La fascia di età più colpita è quella dai 30 ai 50 anni. Spesso, inoltre, non viene identificata un’attività “scatenante” precisa: il dolore viene inizialmente trascurato e successivamente trattato in modo inefficace, con diverse terapie, ma senza mantenere l’arto interessato a riposo, che rappresenta la prima arma terapeutica.

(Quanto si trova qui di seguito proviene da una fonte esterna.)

(* ===== verification/BlockDev.v ===== *)
(** * Block storage: the [BlockReaderWriter] interface and the in-memory device

    [BlockReaderWriter] is the Go interface of slots/journal.go.  The class
    [BlockDevice] states what the journal relies on: a block that is read
    back holds what was last written to it, a write stores its blocks in
    increasing order, and a write that fails has stored a prefix of them.
    [MemDev] (testonly/memdev.go) implements it; mmc/internal.go does in
    file [Mmc]. *)

From S2P Require Import Prelude.

(** The Go interface.  [ReadBlocks d lba b] is the content of the caller's
    buffer [b] after the call (what a failed read leaves in [b] is never
    looked at); [WriteBlocks] returns the device after the call. *)
Class BlockReaderWriter (D : Type) := {
  BlockSize : D → Z;
  ReadBlocks : D → Z → bytes → res bytes;
  WriteBlocks : D → Z → bytes → D * res Z;
}.

(** ** Blocks of a byte string *)

(** Number of blocks of size [bs] that hold [n] bytes. *)
Definition nblocks (bs n : Z) : Z := (n + bs - 1) / bs.

(** [pad bs b] fills the last block of [b] with zeroes. *)
Definition pad (bs : Z) (b : bytes) : bytes :=
  b ++ replicate (Z.to_nat (nblocks bs (len b) * bs - len b)) x00.

(** The [i]th block of the padded byte string. *)
Definition blk (bs : Z) (b : bytes) (i : Z) : bytes := ztake bs (zdrop (i * bs) (pad bs b)).

(** [store bs lba b k c] are the contents [c] after the first [k] blocks of
    [b] have been stored from block [lba] on. *)
Definition store (bs lba : Z) (b : bytes) (k : Z) (c : Z → option bytes) (i : Z) : option bytes :=
  if decide (lba ≤ i < lba + k) then Some (blk bs b (i - lba)) else c i.

Section Blocks.
Context (bs : Z) (Hbs : 0 < bs).

Lemma nblocks_bounds n : n ≤ nblocks bs n * bs < n + bs.
Proof.
  unfold nblocks. pose proof (Z.div_mod (n + bs - 1) bs ltac:(lia)).
  pose proof (Z.mod_pos_bound (n + bs - 1) bs Hbs). nia.
Qed.

Lemma nblocks_pos n : 0 < n → 0 < nblocks bs n.
Proof. pose proof (nblocks_bounds n). nia. Qed.

Lemma nblocks_le n m : n ≤ m * bs → nblocks bs n ≤ m.
Proof. pose proof (nblocks_bounds n). nia. Qed.

Lemma nblocks_mul m : nblocks bs (m * bs) = m.
Proof. pose proof (nblocks_bounds (m * bs)). nia. Qed.

Lemma nblocks_mono n m : n ≤ m → nblocks bs n ≤ nblocks bs m.
Proof. pose proof (nblocks_bounds n). pose proof (nblocks_bounds m). nia. Qed.

Lemma len_pad b : len (pad bs b) = nblocks bs (len b) * bs.
Proof.
  pose proof (nblocks_bounds (len b)). unfold pad.
  rewrite len_app. unfold len at 2. rewrite length_replicate. lia.
Qed.

Lemma nblocks_pad b : nblocks bs (len (pad bs b)) = nblocks bs (len b).
Proof. by rewrite len_pad, nblocks_mul. Qed.

Lemma pad_pad b : pad bs (pad bs b) = pad bs b.
Proof.
  unfold pad at 1. rewrite nblocks_pad, len_pad, Z.sub_diag. apply app_nil_r.
Qed.

Lemma len_blk b i : 0 ≤ i < nblocks bs (len b) → len (blk bs b i) = bs.
Proof.
  intros Hi. unfold blk. rewrite len_take; [done|].
  rewrite len_drop, len_pad by nia. nia.
Qed.

(** A padded byte string is the concatenation of its blocks. *)
Lemma concat_blks_from b j n :
  0 ≤ j → j + Z.of_nat n = nblocks bs (len b) →
  concat ((λ i, blk bs b (j + Z.of_nat i)) <$> seq 0 n) = zdrop (j * bs) (pad bs b).
Proof.
  revert j. induction n as [|n IH]; intros j Hj Hn.
  - simpl. unfold zdrop. rewrite drop_ge; [done|].
    pose proof (len_pad b). unfold len in *. nia.
  - cbn [seq fmap list_fmap concat]. rewrite <-fmap_S_seq, <-list_fmap_compose.
    rewrite (list_fmap_ext _ (λ i, blk bs b ((j + 1) + Z.of_nat i))); last first.
    { intros i x _. cbn. f_equal. lia. }
    rewrite IH by lia. unfold blk. rewrite Z.add_0_r.
    rewrite <-(ztake_zdrop (zdrop (j * bs) (pad bs b)) bs) at 2. f_equal.
    unfold zdrop. rewrite drop_drop. f_equal. nia.
Qed.

Lemma blk_0_prefix b : ztake (bs `min` len b) (blk bs b 0) = ztake (bs `min` len b) b.
Proof.
  pose proof (len_nonneg b). unfold blk, ztake, zdrop.
  rewrite drop_0, take_take. unfold pad. rewrite take_app_le by (unfold len; lia).
  f_equal. lia.
Qed.

Lemma store_in lba b k c i : lba ≤ i < lba + k → store bs lba b k c i = Some (blk bs b (i - lba)).
Proof. intros. unfold store. by rewrite decide_True. Qed.

Lemma store_out lba b k c i : ¬ (lba ≤ i < lba + k) → store bs lba b k c i = c i.
Proof. intros. unfold store. by rewrite decide_False. Qed.

Lemma store_0 lba b c i : store bs lba b 0 c i = c i.
Proof. apply store_out. lia. Qed.
End Blocks.

(** ** What the journal relies on *)

Class BlockDevice (D : Type) `{Platform} `{!BlockReaderWriter D} := {
  (** [contents d i] is block [i] of the device, [None] past its end. *)
  contents : D → Z → option bytes;
  dev_wf : D → Prop;
  BlockSize_pos d : dev_wf d → 0 < BlockSize d;
  contents_len d i b : dev_wf d → contents d i = Some b → len b = BlockSize d;
  ReadBlocks_spec d lba buf b :
    dev_wf d → contents d lba = Some b → len buf = BlockSize d →
    ReadBlocks d lba buf = Ok b;
  (** A successful write stores every block; a failed one stores a prefix. *)
  WriteBlocks_spec d lba b :
    dev_wf d → 0 < len b → 0 ≤ lba →
    nblocks (BlockSize d) (len b) * BlockSize d < 2 ^ (uint_bits - 1) →
    (∀ i, lba ≤ i < lba + nblocks (BlockSize d) (len b) → is_Some (contents d i)) →
    ∃ d' r, WriteBlocks d lba b = (d', r) ∧ dev_wf d' ∧ BlockSize d' = BlockSize d ∧
      match r with
      | Ok n => n = nblocks (BlockSize d) (len b) ∧
                ∀ i, contents d' i = store (BlockSize d) lba b n (contents d) i
      | Err _ => ∃ k, 0 ≤ k ≤ nblocks (BlockSize d) (len b) ∧
                ∀ i, contents d' i = store (BlockSize d) lba b k (contents d) i
      | _ => False
      end;
}.

(** The device after power is lost during [WriteBlocks d lba b]: some prefix
    of the blocks has been stored. *)
Definition interrupted `{BlockDevice D} (d : D) (lba : Z) (b : bytes) (d' : D) : Prop :=
  dev_wf d' ∧ BlockSize d' = BlockSize d ∧
  ∃ k, 0 ≤ k ≤ nblocks (BlockSize d) (len b) ∧
    ∀ i, contents d' i = store (BlockSize d) lba b k (contents d) i.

La permanenza delle sollecitazioni sul tendine rende, infatti, vano qualunque programma terapeutico. Nella maggioranza dei casi, per la formulazione della diagnosi è sufficiente il solo esame obiettivo (cioè la visita). Dopo la valutazione anamnestica, lo specialista procede con la pressione e palpazione della parte interessata per accertarsi della provenienza del dolore; in qualche raro caso si riscontra una modesta tumefazione a livello locale. A confermare il sospetto diagnostico vengono effettuati alcune specifiche manovre come ad esempio:

  • il test di Cozen: a gomito flesso l’estensione contro resistenza di polso e dita provoca dolore
  • il test di Maudsley: si avverte dolore all’estensione contro resistenza del dito medio

Sebbene l’esame obiettivo sia, come detto, sufficiente nel porre la diagnosi di epicondilite, generalmente il medico richiede una radiografia allo scopo di evidenziare l’eventuale presenza di calcificazioni a livello dell’epicondilo e per escludere alterazioni di tipo scheletrico a carico della testa del radio (osso dell’avambraccio). Talvolta gli esami strumentali ( TAC e risonanza magnetica) vengono richiesti per escludere patologie che possono scatenare una sintomatologia simile a quella dell’epicondilite (sofferenza cervicale, patologie articolari, sindrome del tunnel carpale, tendinite della cuffia dei rotatori ecc.).

Trattamento

Innanzitutto è essenziale che qualunque trattamento conservativo sia associato a riposo assoluto del muscolo interessato (estensore radiale breve del polso) e questo significa, per l’epicondilite, evitare il movimento attivo del polso (sospendendo le attività sportive e lavorative “incriminate”) fino alla risoluzione del disturbo. Nella fase acuta si ricorre generalmente ai FANS (antinfiammatori) sia per via generale che locale (sotto forma di cerotti transdermici, crema, gel o schiuma). Si associa utilmente la crioterapia (borsa di ghiaccio + acqua da applicare 2 – 3 volte al dì per 20 minuti). A mio avviso è da evitare di ricorrere alle infiltrazioni locali di corticosteroidi (i quali possono portare alla degenerazione del tendine o a discromie cutanee nella zona di accesso). Utile, invece, la mesoterapia associando FANS, farmaci miorilassanti ed anestetici come la lidocaina. Ovviamente, come detto prima, in questa fase il riposo funzionale è d’obbligo e per rendere possibile ciò, in qualche caso, allo scopo di alleviare la sintomatologia dolorosa, vengono prescritti speciali tutori. Nella fase subacuta si ricorre a un approccio di tipo fisioterapico utilizzando terapie di tipo fisico quali laserterapia, ionoforesi, ultrasuoni, tecarterapia e, nei casi in cui sono presenti calcificazioni (stadio IV), si potranno utilizzare con successo le onde d’urto. A tali mezzi fisici andranno associate tecniche di massoterapia e chinesiterapiche che conducendo ad rilassamento muscolare comportano una riduzione di tensione sul tendine infiammato. Un corretto approccio con i mezzi suddetti porta spesso a notevoli benefici e solo in rari casi è necessario ricorrere alla chirurgia. La tecnica chirurgica prevede un distacco dell’inserzione tendinea (intervento di Hohmann) o l’asportazione del tessuto tendineo degenerato (intervento di Nirschl). Prima di ricorrere all’operazione però bisogna provare l’approccio conservativo! Il tutore deve essere indossato a tempo pieno per tre mesi. Le terapie antinfiammatorie topiche locali possono essere associate all’uso del tutore allo scopo di accelerare la guarigione.